Норманн одним глотком осушил свой кубок и неспешно поднялся, взяв свой щит и шлем.
— А что обо мне, Йехуда? — это был гортанный голос монгола. — Великий князь не желает говорить с Тогрулханом, который приехал издалека, чтобы присоединиться к его орде? Он не даст мне аудиенции?
Еврей бросил на него сердитый взгляд.
— Господин Скол ничего не говорил о татарине, — ответил он коротко. — Жди, пока он не пошлет за тобой, если ему того захочется.

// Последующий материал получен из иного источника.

(* ===== verification/Uplink.v ===== *)
(** * Packets for the server ([packet_forwarder/src/lora_pkt_fwd.c], [thread_up])

    A round of the uplink thread fetches packets from the concentrator, describes
    those that pass the filter as objects of a JSON text, sends the text in one
    datagram, with the status report if there is a new one, and waits for the
    acknowledgement. *)
From Stdlib Require Import ZArith Lia String.
From stdpp Require Import base list numbers strings.
From S2P Require Import Prelude Binary64 HalTypes Base64 JitQueue Merge RegProg HalConf Timestamp TimeRef Json Forward.

Open Scope Z_scope.
Open Scope list_scope.

Definition PKT_PUSH_DATA : Z := 0.
Definition PKT_PUSH_ACK : Z := 1.
Definition PROTOCOL_JSON_RXPK_FRAME_FORMAT : Z := 1.
Definition NB_PKT_MAX : Z := 255.
Definition STATUS_SIZE : Z := 200.
Definition TX_BUFF_SIZE : Z := 540 * NB_PKT_MAX + 30 + STATUS_SIZE.

(** The configuration: which packets are forwarded, and the reference payloads
    that are counted. *)
Record up_conf := Up_conf {
  fwd_valid_pkt : bool; fwd_error_pkt : bool; fwd_nocrc_pkt : bool; ref_payload : list Z }.
(** The numbers of packets logged. *)
Record up_log := Log {
  nb_pkt_log : list (list Z); nb_pkt_received_lora : Z; nb_pkt_received_fsk : Z; nb_pkt_received_ref : list Z }.
(** The state: that shared with the other threads, the log, the status report,
    and the datagrams sent on the uplink socket. *)
Record up_state (H : Type) := Up {
  fwd : fwd_state H; log : up_log; report_ready : bool; status_report : list Z; sent_up : list (list Z) }.
Arguments Up {H}.
Arguments fwd {H}.
Arguments log {H}.
Arguments report_ready {H}.
Arguments status_report {H}.
Arguments sent_up {H}.

(** ** The formats of [snprintf] *)

Definition print_u (z : Z) : list Z := digits 20 z.
(** ["%2u"] *)
Definition print_2u (z : Z) : list Z := let t := print_u z in replicate (2 - List.length t) 32 ++ t.
(** ["%04i"] and the like *)
Definition print_0d (width : nat) (z : Z) : list Z :=
  let t := digits 20 (Z.abs z) in
  let sign := if z <? 0 then [45] else [] in
  sign ++ replicate (width - List.length sign - List.length t) 48 ++ t.
(** ["%.0f"] of [roundf(x)]: halves are rounded away from zero. *)
Definition print_round (x : double) : list Z :=
  (if num x <? 0 then [45] else []) ++ digits 40 ((2 * Z.abs (num x) + den x) / (2 * den x)).
(** ["%.5f"] and ["%.1f"]: the exact value, halves to even. *)
Definition print_fixed (k : nat) (x : double) : list Z :=
  let z := rne (Z.abs (num x) * 10 ^ Z.of_nat k) (den x) in
  (if num x <? 0 then [45] else []) ++ digits 40 (z / 10 ^ Z.of_nat k) ++ [46] ++ padded k (z mod 10 ^ Z.of_nat k).
Definition print_1f : double → list Z := print_fixed 1.

(** [gmtime]: the year, month and day of a number of days since 1970, and the
    text of a time. *)
Definition civil (days : Z) : Z * Z * Z :=
  let z := days + 719468 in
  let era := z / 146097 in
  let doe := z mod 146097 in
  let yoe := (doe - doe / 1460 + doe / 36524 - doe / 146096) / 365 in
  let doy := doe - (365 * yoe + yoe / 4 - yoe / 100) in
  let mp := (5 * doy + 2) / 153 in
  let m := if mp <? 10 then mp + 3 else mp - 9 in
  (yoe + era * 400 + (if m <=? 2 then 1 else 0), m, doy - (153 * mp + 2) / 5 + 1).
Definition utc_text (t : timespec) : list Z :=
  let '(year, mon, mday) := civil (ts_sec t / 86400) in
  let sec := ts_sec t mod 86400 in
  print_0d 4 year ++ [45] ++ print_0d 2 mon ++ [45] ++ print_0d 2 mday ++ [84] ++
  print_0d 2 (sec / 3600) ++ [58] ++ print_0d 2 (sec / 60 mod 60) ++ [58] ++ print_0d 2 (sec mod 60) ++ [46] ++
  print_0d 6 (Z.quot (ts_nsec t) 1000) ++ [90].

(** ** The object of a packet *)

Definition member (name : string) (text : list Z) : list Z := quoted (bytes_of_string name) ++ [58] ++ text.
Definition field (name : string) (text : list Z) : list Z := 44 :: member name text.

(** The milliseconds of a GPS time. *)
Definition gps_ms (t : timespec) : outcome Z :=
  u64_of_double (dadd (dmul (dbl_of_Z (ts_sec t)) (dbl_of_Z 1000)) (ddiv (dbl_of_Z (ts_nsec t)) (dbl_of_Z 1000000))).
(** The times by the reference, if there is one. *)
Definition time_text (ref : option tref) (count_us : Z) : outcome (list Z) :=
  match ref with
  | None => Ret []
  | Some ref =>
    let utc := match lgw_cnt2utc ref count_us true with
               | (j, Some t) => if j =? LGW_GPS_SUCCESS then field "time" (quoted (utc_text t)) else []
               | _ => []
               end in
    gps ← match lgw_cnt2gps ref count_us true with
          | (j, Some t) => if j =? LGW_GPS_SUCCESS then ms ← gps_ms t; Ret (field "tmms" (print_u ms)) else Ret []
          | _ => Ret []
          end;
    Ret (utc ++ gps)
  end.
Definition stat_text (status : Z) : outcome (list Z) :=
  if status =? STAT_CRC_OK then Ret (field "stat" (print_d 1))
  else if status =? STAT_CRC_BAD then Ret (field "stat" (print_d (-1)))
  else if status =? STAT_NO_CRC then Ret (field "stat" (print_d 0))
  else Exit EXIT_FAILURE.
Definition sf_text (datarate : Z) : outcome (list Z) :=
  if (5 <=? datarate) && (datarate <=? 12) then Ret (bytes_of_string "SF" ++ print_d datarate) else Exit EXIT_FAILURE.
Definition bw_text (bandwidth : Z) : outcome (list Z) :=
  if bandwidth =? BW_125KHZ then Ret (bytes_of_string "BW125")
  else if bandwidth =? BW_250KHZ then Ret (bytes_of_string "BW250")
  else if bandwidth =? BW_500KHZ then Ret (bytes_of_string "BW500")
  else Exit EXIT_FAILURE.
Definition cr_text (coderate : Z) : outcome (list Z) :=
  if coderate =? CR_LORA_4_5 then Ret (bytes_of_string "4/5")
  else if coderate =? CR_LORA_4_6 then Ret (bytes_of_string "4/6")
  else if coderate =? CR_LORA_4_7 then Ret (bytes_of_string "4/7")
  else if coderate =? CR_LORA_4_8 then Ret (bytes_of_string "4/8")
  else if coderate =? 0 then Ret (bytes_of_string "OFF")
  else Exit EXIT_FAILURE.
Definition modu_text (p : lgw_pkt_rx_s) : outcome (list Z) :=
  if Rx.modulation p =? MOD_LORA then
    sf ← sf_text (Rx.datarate p);
    bw ← bw_text (Rx.bandwidth p);
    cr ← cr_text (Rx.coderate p);
    Ret (field "modu" (quoted (bytes_of_string "LORA")) ++ field "datr" (quoted (sf ++ bw)) ++ field "codr" (quoted cr) ++
         field "rssis" (print_round (Rx.rssis p)) ++ field "lsnr" (print_1f (Rx.snr p)) ++
         field "foff" (print_d (Rx.freq_offset p)))
  else if Rx.modulation p =? MOD_FSK then
    Ret (field "modu" (quoted (bytes_of_string "FSK")) ++ field "datr" (print_u (Rx.datarate p)))
  else Exit EXIT_FAILURE.
(** The payload, in at most 341 bytes of the buffer. *)
Definition data_text (p : lgw_pkt_rx_s) : outcome (list Z) :=
  '(j, out) ← bin_to_b64 (Some (Rx.payload p)) (Rx.size p) (Some (replicate 341 0)) 341;
  if 0 <=? j then Ret (take (Z.to_nat j) (default [] out)) else Exit EXIT_FAILURE.
Definition rxpk_text (ref : option tref) (p : lgw_pkt_rx_s) : outcome (list Z) :=
  times ← time_text ref (Rx.count_us p);
  stat ← stat_text (Rx.status p);
  modu ← modu_text p;
  data ← data_text p;
  Ret ([123] ++ member "jver" (print_d PROTOCOL_JSON_RXPK_FRAME_FORMAT) ++ field "tmst" (print_u (Rx.count_us p)) ++ times ++
       (if Rx.ftime_received p then field "ftime" (print_u (Rx.ftime p)) else []) ++
       field "chan" (print_u (Rx.if_chain p)) ++ field "rfch" (print_u (Rx.rf_chain p)) ++
       field "freq" (print_f (ddiv (dbl_of_Z (Rx.freq_hz p)) (dbl_of_Z 1000000))) ++ field "mid" (print_2u (Rx.modem_id p)) ++
       stat ++ modu ++
       field "rssi" (print_round (Rx.rssic p)) ++ field "size" (print_u (Rx.size p)) ++ field "data" (quoted data) ++ [125]).

(** ** The log *)

Definition incr (l : list Z) (i : Z) : outcome (list Z) := v ← buf_get l i; buf_set l i (u32 (v + 1)).
Definition incr2 (l : list (list Z)) (i j : Z) : outcome (list (list Z)) :=
  row ← buf_get l i; row ← incr row j; buf_set l i row.
(** The reference payloads from index [k] on. *)
Fixpoint count_refs (ids : list Z) (payload : list Z) (k : Z) (counts : list Z) : outcome (list Z) :=
  match ids with
  | [] => Ret counts
  | id :: ids =>
    b0 ← buf_get payload 0; b1 ← buf_get payload 1; b2 ← buf_get payload 2; b3 ← buf_get payload 3;
    counts ← (if (b0 =? u8 (Z.shiftr id 24)) && (b1 =? u8 (Z.shiftr id 16)) && (b2 =? u8 (Z.shiftr id 8)) && (b3 =? u8 id)
              then incr counts k else Ret counts);
    count_refs ids payload (k + 1) counts
  end.
Definition log_packet (uc : up_conf) (p : lgw_pkt_rx_s) (l : up_log) : outcome up_log :=
  if Rx.modulation p =? MOD_LORA then
    m ← incr2 (nb_pkt_log l) (Rx.if_chain p) (u32 (Rx.datarate p - 5));
    refs ← count_refs (ref_payload uc) (Rx.payload p) 0 (nb_pkt_received_ref l);
    Ret (Log m (u32 (nb_pkt_received_lora l + 1)) (nb_pkt_received_fsk l) refs)
  else if Rx.modulation p =? MOD_FSK then
    m ← incr2 (nb_pkt_log l) (Rx.if_chain p) 0;
    Ret (Log m (nb_pkt_received_lora l) (u32 (nb_pkt_received_fsk l + 1)) (nb_pkt_received_ref l))
  else Ret l.

(** ** A round of the thread *)

(** What [recv] gives: a datagram, a timeout, or another error. *)
Inductive recvd := Got (d : list Z) | Timeout | Broken.

Section Up.
Context {H : Type} (conf : fwd_conf) (uc : up_conf).
(** [lgw_receive]: the result and the packets stored. *)
Context (receive : Z → eff H (Z * list lgw_pkt_rx_s)).

Abbreviation uprog := (eff (up_state H)).
Definition on_fwd {A} : fprog H A → uprog A :=
  zoom fwd (λ s f, Up f (log s) (report_ready s) (status_report s) (sent_up s)).
Definition get_up {A} (f : up_state H → A) : uprog A := λ s, Done s (f s).
Definition set_log (l : up_log) (s : up_state H) : up_state H :=
  Up (fwd s) l (report_ready s) (status_report s) (sent_up s).
Definition take_report (s : up_state H) : up_state H := Up (fwd s) (log s) false (status_report s) (sent_up s).
Definition send_up (d : list Z) (s : up_state H) : up_state H :=
  Up (fwd s) (log s) (report_ready s) (status_report s) (sent_up s ++ [d]).

(** The filter, which counts the packets by their status. *)
Definition status_class (status : Z) : option (meas * bool) :=
  if status =? STAT_CRC_OK then Some (meas_nb_rx_ok, fwd_valid_pkt uc)
  else if status =? STAT_CRC_BAD then Some (meas_nb_rx_bad, fwd_error_pkt uc)
  else if status =? STAT_NO_CRC then Some (meas_nb_rx_nocrc, fwd_nocrc_pkt uc)
  else None.
Definition filter_packet (p : lgw_pkt_rx_s) : uprog bool :=
  _ ← on_fwd (bump meas_nb_rx_rcv 1);
  match status_class (Rx.status p) with
  | None => mret false
  | Some (k, forward) =>
    _ ← on_fwd (bump k 1);
    if forward then
      _ ← on_fwd (bump meas_up_pkt_fwd 1);
      _ ← on_fwd (bump meas_up_payload_byte (Rx.size p));
      mret true
    else mret false
  end.
(** The packets from the [pkt_in_dgram]-th of the datagram on, whose text is
    [buff] so far. The index into the buffer only grows, so that the room is
    looked at once per packet. *)
Fixpoint up_packets (ref : option tref) (l : list lgw_pkt_rx_s) (buff : list Z) (pkt_in_dgram : Z) : uprog (list Z * Z) :=
  match l with
  | [] => mret (buff, pkt_in_dgram)
  | p :: l =>
    forward ← filter_packet p;
    if (forward : bool) then
      t ← on_fwd (of_outcome (rxpk_text ref p));
      let buff := buff ++ (if pkt_in_dgram =? 0 then [] else [44]) ++ t in
      _ ← (if TX_BUFF_SIZE <? Z.of_nat (List.length buff) then wrong else mret ());
      lg ← get_up log;
      lg ← on_fwd (of_outcome (log_packet uc p lg));
      _ ← (λ s, Done (set_log lg s) ());
      up_packets ref l buff (pkt_in_dgram + 1)
    else up_packets ref l buff pkt_in_dgram
  end.
(** At most two datagrams are looked at for the acknowledgement. *)
Fixpoint wait_ack (n : nat) (token_h token_l : Z) (l : list recvd) : uprog () :=
  match n, l with
  | S n, Got d :: l =>
    match d with
    | v :: h :: w :: id :: _ =>
      if negb (v =? PROTOCOL_VERSION) || negb (id =? PKT_PUSH_ACK) || negb (h =? token_h) || negb (w =? token_l)
      then wait_ack n token_h token_l l
      else on_fwd (bump meas_up_ack_rcv 1)
    | _ => wait_ack n token_h token_l l
    end
  | S n, Timeout :: l => wait_ack n token_h token_l l
  | _, _ => mret ()
  end.

(** [token_h] and [token_l] come from [rand], [acks] is what is received. *)
Definition up_round (token_h token_l : Z) (acks : list recvd) : uprog () :=
  '(nb_pkt, rxpkt) ← on_fwd (on_hal (receive NB_PKT_MAX));
  _ ← (if nb_pkt =? LGW_HAL_ERROR then on_fwd (of_outcome (Exit EXIT_FAILURE)) else mret ());
  send_report ← get_up report_ready;
  if (nb_pkt =? 0) && negb send_report then mret ()
  else
    valid ← on_fwd (gets gps_ref_valid);
    ref ← on_fwd (gets time_ref);
    let local_ref := if (0 <? nb_pkt) && gps_enabled conf && valid then Some ref else None in
    let head := [PROTOCOL_VERSION; token_h; token_l; PKT_PUSH_DATA] ++ net_mac conf in
    '(buff, pkt_in_dgram) ← up_packets local_ref (take (Z.to_nat nb_pkt) rxpkt)
                              (head ++ [123] ++ quoted (bytes_of_string "rxpk") ++ bytes_of_string ":[") 0;
    if (pkt_in_dgram =? 0) && negb send_report then mret ()
    else
      let buff := if pkt_in_dgram =? 0 then take (List.length buff - 8) buff
                  else buff ++ [93] ++ (if (send_report : bool) then [44] else []) in
      buff ← (if (send_report : bool) then
                _ ← (λ s, Done (take_report s) ());
                report ← get_up status_report;
                _ ← (match report with [] => on_fwd (of_outcome (Exit EXIT_FAILURE)) | _ => mret () end);
                mret (buff ++ report)
              else mret buff);
      let buff := buff ++ [125] in
      _ ← (if TX_BUFF_SIZE <? Z.of_nat (List.length buff) + 1 then wrong else mret ());
      _ ← (λ s, Done (send_up buff s) ());
      _ ← on_fwd (bump meas_up_dgram_sent 1);
      _ ← on_fwd (bump meas_up_network_byte (Z.of_nat (List.length buff)));
      wait_ack 2 token_h token_l acks.
End Up.

(** The calendar of [gmtime]. *)
Example civil_epoch : civil 0 = (1970, 1, 1). Proof. reflexivity. Qed.
Example civil_leap : civil 19782 = (2024, 2, 29). Proof. reflexivity. Qed.
Example civil_year_end : civil 18261 = (2019, 12, 31). Proof. reflexivity. Qed.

Для горделивого язычника такой ответ был оскорблением сродни пощечине. Он стал было подниматься, но затем снова сел. Признаки ярости едва отразились на его лице, подчиненном железному контролю, но его змеиные глаза дьявольски сверкнули, прожигая взором не только еврея, но и Кормака, и норманн понял, что гнев Тогрул-хана распространяется и на него тоже. Монгольская гордость и монгольская ярость за пределами понимания западного ума, но Кормак знал, что за это унижение кочевник возненавидел его так же сильно, как Иакова.